>>>
(** X17: one [ResolveFunction] calls the frontend for the address it
    resolves only: at most one declaration, then at most one definition
    with the processor's debug flags. *)
Theorem ResolveFunction_calls_frontend_in_order host a p x p' :
  ResolveFunction host a p = Some (x, p') ->
  let declare := FeDeclare a in
  let define := FeDefine a (debug_info_flags_ p) in
  exists calls,
    frontend_calls p' = frontend_calls p ++ calls
    /\ (calls = [] \/ calls = [declare] \/ calls = [define]
        \/ calls = [declare; define]).
Proof.
  revert x p'. change (post (ResolveFunction host a) p
    (fun _ p' => exists calls,
       frontend_calls p' = frontend_calls p ++ calls
       /\ (calls = [] \/ calls = [FeDeclare a]
           \/ calls = [FeDefine a (debug_info_flags_ p)]
           \/ calls = [FeDeclare a; FeDefine a (debug_info_flags_ p)]))).
  unfold ResolveFunction, EntryTable_GetOrCreate, write_entry, read_entry.
  wp.
  all: try (wp_call LookupFunction_trace; wp).
  all: try (wp_call DemandFunction_trace; wp).
  all: unfold read_function, read_module; wp.
  all: cbn in *.
  all: try (exists []; rewrite app_nil_r; split; [done | by left]).
  all: repeat match goal with
         | H : _ /\ _ |- _ => destruct H
         end.
  all: repeat match goal with
         | H : forall f, Some ?g = Some f -> fn_address f = _ |- _ =>
             specialize (H g eq_refl)
         end.
  all: repeat match goal with
         | H : frontend_calls _ = _ \/ frontend_calls _ = _ |- _ =>
             destruct H as [H|H]
         end.
  all: repeat match goal with
         | H : frontend_calls ?q = _ |- context [frontend_calls ?q] =>
             rewrite H
         | H : debug_info_flags_ ?q = _ |- context [debug_info_flags_ ?q] =>
             rewrite H
         | H : fn_address ?f = _ |- context [fn_address ?f] => rewrite H
         end.
  all: rewrite <- ?app_assoc; cbn [app].
  all: first
         [ exists []; rewrite app_nil_r; split; [done | by left]
         | eexists; split; [reflexivity|]; tauto ].
Qed.

Lemma ResolveFunction_calls_frontend_in_order_witness :
  let host := Fixture.good in
  let p := exec (ResolveFunction host 0x82010000) (Fixture.booted host) in
  let p' := exec (ResolveFunction host 0x82010040) p in
  exists calls,
    frontend_calls p' = frontend_calls p ++ calls
    /\ (calls = [] \/ calls = [FeDeclare 0x82010040]
        \/ calls = [FeDefine 0x82010040 0]
        \/ calls = [FeDeclare 0x82010040; FeDefine 0x82010040 0]).
Proof.
  intros host p p'.
  apply (ResolveFunction_calls_frontend_in_order host 0x82010040 p
           (Some {| fn_module := 1; fn_address := 0x82010040 |}) p').
  apply (run_exec (ResolveFunction host 0x82010040) p).
  vm_compute; reflexivity.
Defined.

Lemma ResolveFunction_publishes host a p :
  (forall e, entry_table_ p !! a = Some e ->
             Entry.status e = Entry.STATUS_NEW) ->
  post (ResolveFunction host a) p
    (fun x p' =>
       forall F, x = Some F ->
         fn_address F = a
         /\ exists fn e,
              symbol_at F p' = Some fn
              /\ Function.status fn <> Symbol.kFailed
              /\ Function.status fn <> Symbol.kDeclared
              /\ entry_table_ p' !! a = Some e
              /\ Entry.status e = Entry.STATUS_READY
              /\ Entry.function e = Some F
              /\ Entry.end_address e = Function.end_address fn).
Proof.
  intros Hnew.
  unfold ResolveFunction, EntryTable_GetOrCreate, write_entry, read_entry.
  wp.
  all: try (wp_call LookupFunction_trace; wp).
  all: try (wp_call DemandFunction_trace; wp).
  all: unfold read_function, read_module; wp.
  all: cbn in *.
  all: intros F HF; try discriminate.
  all: try (exfalso;
            match goal with
            | Hn : (forall e, Some ?t = Some e -> _) |- _ =>
                specialize (Hn t eq_refl); congruence
            end).
  all: destruct H as (_ & _ & _ & Haddr); specialize (Haddr f eq_refl).
  all: destruct H0 as (_ & _ & Hdef).
  all: destruct a1; [|discriminate].
  all: destruct (Hdef eq_refl) as (fn & Hsym & Hnf & Hnd).
  all: rewrite lookup_insert_eq in H4, H5, H6.
  all: injection H4 as <-; injection H5 as <-; injection H6 as <-.
  all: cbn in HF; injection HF as <-.
  all: split; [exact Haddr|].
  all: assert (fn = a4) as ->
         by (unfold symbol_at in Hsym; rewrite H2, H3 in Hsym; congruence).
  all: exists a4; eexists.
  all: split; [unfold symbol_at; cbn; by rewrite H2, H3|].
  all: split; [exact Hnf|]; split; [exact Hnd|].
  all: split; [apply lookup_insert_eq|]; done.
Qed.

(** X18: a function that [ResolveFunction] translates and returns sits at
    the address asked for, is neither FAILED nor merely DECLARED, and the
    entry, now READY, points to it and records its end address. *)
Theorem ResolveFunction_success_publishes host a p F p' :
  (forall e, entry_table_ p !! a = Some e ->
             Entry.status e = Entry.STATUS_NEW) ->
  ResolveFunction host a p = Some (Some F, p') ->
  fn_address F = a
  /\ exists fn e,
       symbol_at F p' = Some fn
       /\ Function.status fn <> Symbol.kFailed
       /\ Function.status fn <> Symbol.kDeclared
       /\ entry_table_ p' !! a = Some e
       /\ Entry.status e = Entry.STATUS_READY
       /\ Entry.function e = Some F
       /\ Entry.end_address e = Function.end_address fn.
Proof.
  intros Hnew Hrun.
  exact (ResolveFunction_publishes host a p Hnew _ _ Hrun F eq_refl).
Qed.

Lemma ResolveFunction_success_publishes_witness :
  let host := Fixture.good in
  let p := Fixture.booted host in
  let F := {| fn_module := 1; fn_address := 0x82010000 |} in
  let p' := exec (ResolveFunction host 0x82010000) p in
  exists fn e,
    symbol_at F p' = Some fn
    /\ entry_table_ p' !! 0x82010000 = Some e
    /\ Entry.end_address e = Function.end_address fn
    /\ Function.end_address fn = 0x82010040.
Proof.
  intros host p F p'.
  destruct (ResolveFunction_success_publishes host 0x82010000 p F p')
    as (_ & fn & e & Hsym & _ & _ & He & _ & _ & Hend).
  - intros e He. vm_compute in He. discriminate.
  - apply (run_exec (ResolveFunction host 0x82010000) p).
    vm_compute; reflexivity.
  - exists fn, e. split; [exact Hsym|]. split; [exact He|].
    split; [exact Hend|].
    assert (H : Function.end_address <$> symbol_at F p' = Some 0x82010040)
      by (vm_compute; reflexivity).
    rewrite Hsym in H. by injection H.
Defined.

(** ** Entries stay coherent *)

Lemma entries_coherent_frame p p' a :
  entries_coherent p ->
  (forall b, b <> a -> entry_table_ p' !! b = entry_table_ p !! b) ->
  (forall e, entry_table_ p' !! a = Some e ->
     Entry.address e = a
     /\ (Entry.status e = Entry.STATUS_READY <-> is_Some (Entry.function e))) ->
  entries_coherent p'.
Proof.
  intros Hc Hframe Ha b e Hb.
  destruct (decide (b = a)) as [->|Hne]; [by apply Ha|].
  rewrite Hframe in Hb by done. by apply Hc.
Qed.

Lemma ResolveFunction_coherent host a p :
  entries_coherent p ->
  post (ResolveFunction host a) p (fun _ p' => entries_coherent p').
Proof.
  intros Hc.
  unfold ResolveFunction, EntryTable_GetOrCreate, write_entry, read_entry.
  wp.
  all: try (wp_call LookupFunction_keeps_entry_table; wp).
  all: try (wp_call DemandFunction_keeps_entry_table; wp).
  all: unfold read_function, read_module; wp.
  all: try done.
  all: apply (entries_coherent_frame p _ a Hc); cbn in *.
  all: try (intros b Hb; rewrite ?lookup_insert_ne by done; table_frame;
            rewrite ?lookup_insert_ne by done; reflexivity).
  all: table_frame.
  all: repeat match goal with
         | H : entry_table_ ?q = _, H' : context [entry_table_ ?q] |- _ =>
             rewrite H in H'
         end.
  all: intros e He; simplify_map_eq; cbn.
  all: repeat match goal with
         | H : entry_table_ _ !! _ = Some ?t |- _ =>
             destruct (Hc _ _ H) as [? [? ?]]; clear H
         end.
  all: split; [done|]; split; intros; try done; try (by eexists).
  all: try (exfalso; match goal with
                     | H : is_Some None |- _ => by destruct H
                     end).
  all: repeat match goal with
         | H : ?A -> _, H' : ?A |- _ => specialize (H H')
         end.
  all: try congruence; eauto.
Qed.

Lemma entries_coherent_same p p' :
  entry_table_ p' = entry_table_ p ->
  entries_coherent p -> entries_coherent p'.
Proof. intros Heq Hc a e. rewrite Heq. apply Hc. Qed.

Lemma Processor_new_coherent memory export_resolver debugger start :
  entries_coherent (Processor_new memory export_resolver debugger start).
Proof. intros a e He. cbn in He. by rewrite lookup_empty in He. Qed.

Lemma serve1_coherent host request p :
  entries_coherent p ->
  post (serve1 host request) p (fun _ p' => entries_coherent p').
Proof.
  intros Hc. destruct request as [a|a|b|m|]; cbn [serve1].
  - apply post_bind.
    eapply post_weaken; [by apply ResolveFunction_coherent|]. cbn beta.
    intros x p' Hc'. wp. exact Hc'.
  - unfold QueryFunction, EntryTable_Get. wp; exact Hc.
  - apply post_bind.
    eapply post_weaken; [apply DefineBuiltin_keeps_entry_table|]. cbn beta.
    intros x p' Hkeep. wp. by apply (entries_coherent_same p).
  - unfold AddModule. wp. by apply (entries_coherent_same p).
  - apply post_bind.
    eapply post_weaken; [apply Setup_keeps_entry_table|]. cbn beta.
    intros x p' Hkeep. wp. by apply (entries_coherent_same p).
Qed.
<<<
Using the records above, set down exactly the lines from the one with "by destruct H" through the one with "Lemma Processor_new_coherent memory", inclusive, and nothing more.

*SOLUTION TO THIS EXERCISE:*
                     | H : is_Some None |- _ => by destruct H
                     end).
  all: repeat match goal with
         | H : ?A -> _, H' : ?A |- _ => specialize (H H')
         end.
  all: try congruence; eauto.
Qed.

Lemma entries_coherent_same p p' :
  entry_table_ p' = entry_table_ p ->
  entries_coherent p -> entries_coherent p'.
Proof. intros Heq Hc a e. rewrite Heq. apply Hc. Qed.

Lemma Processor_new_coherent memory export_resolver debugger start :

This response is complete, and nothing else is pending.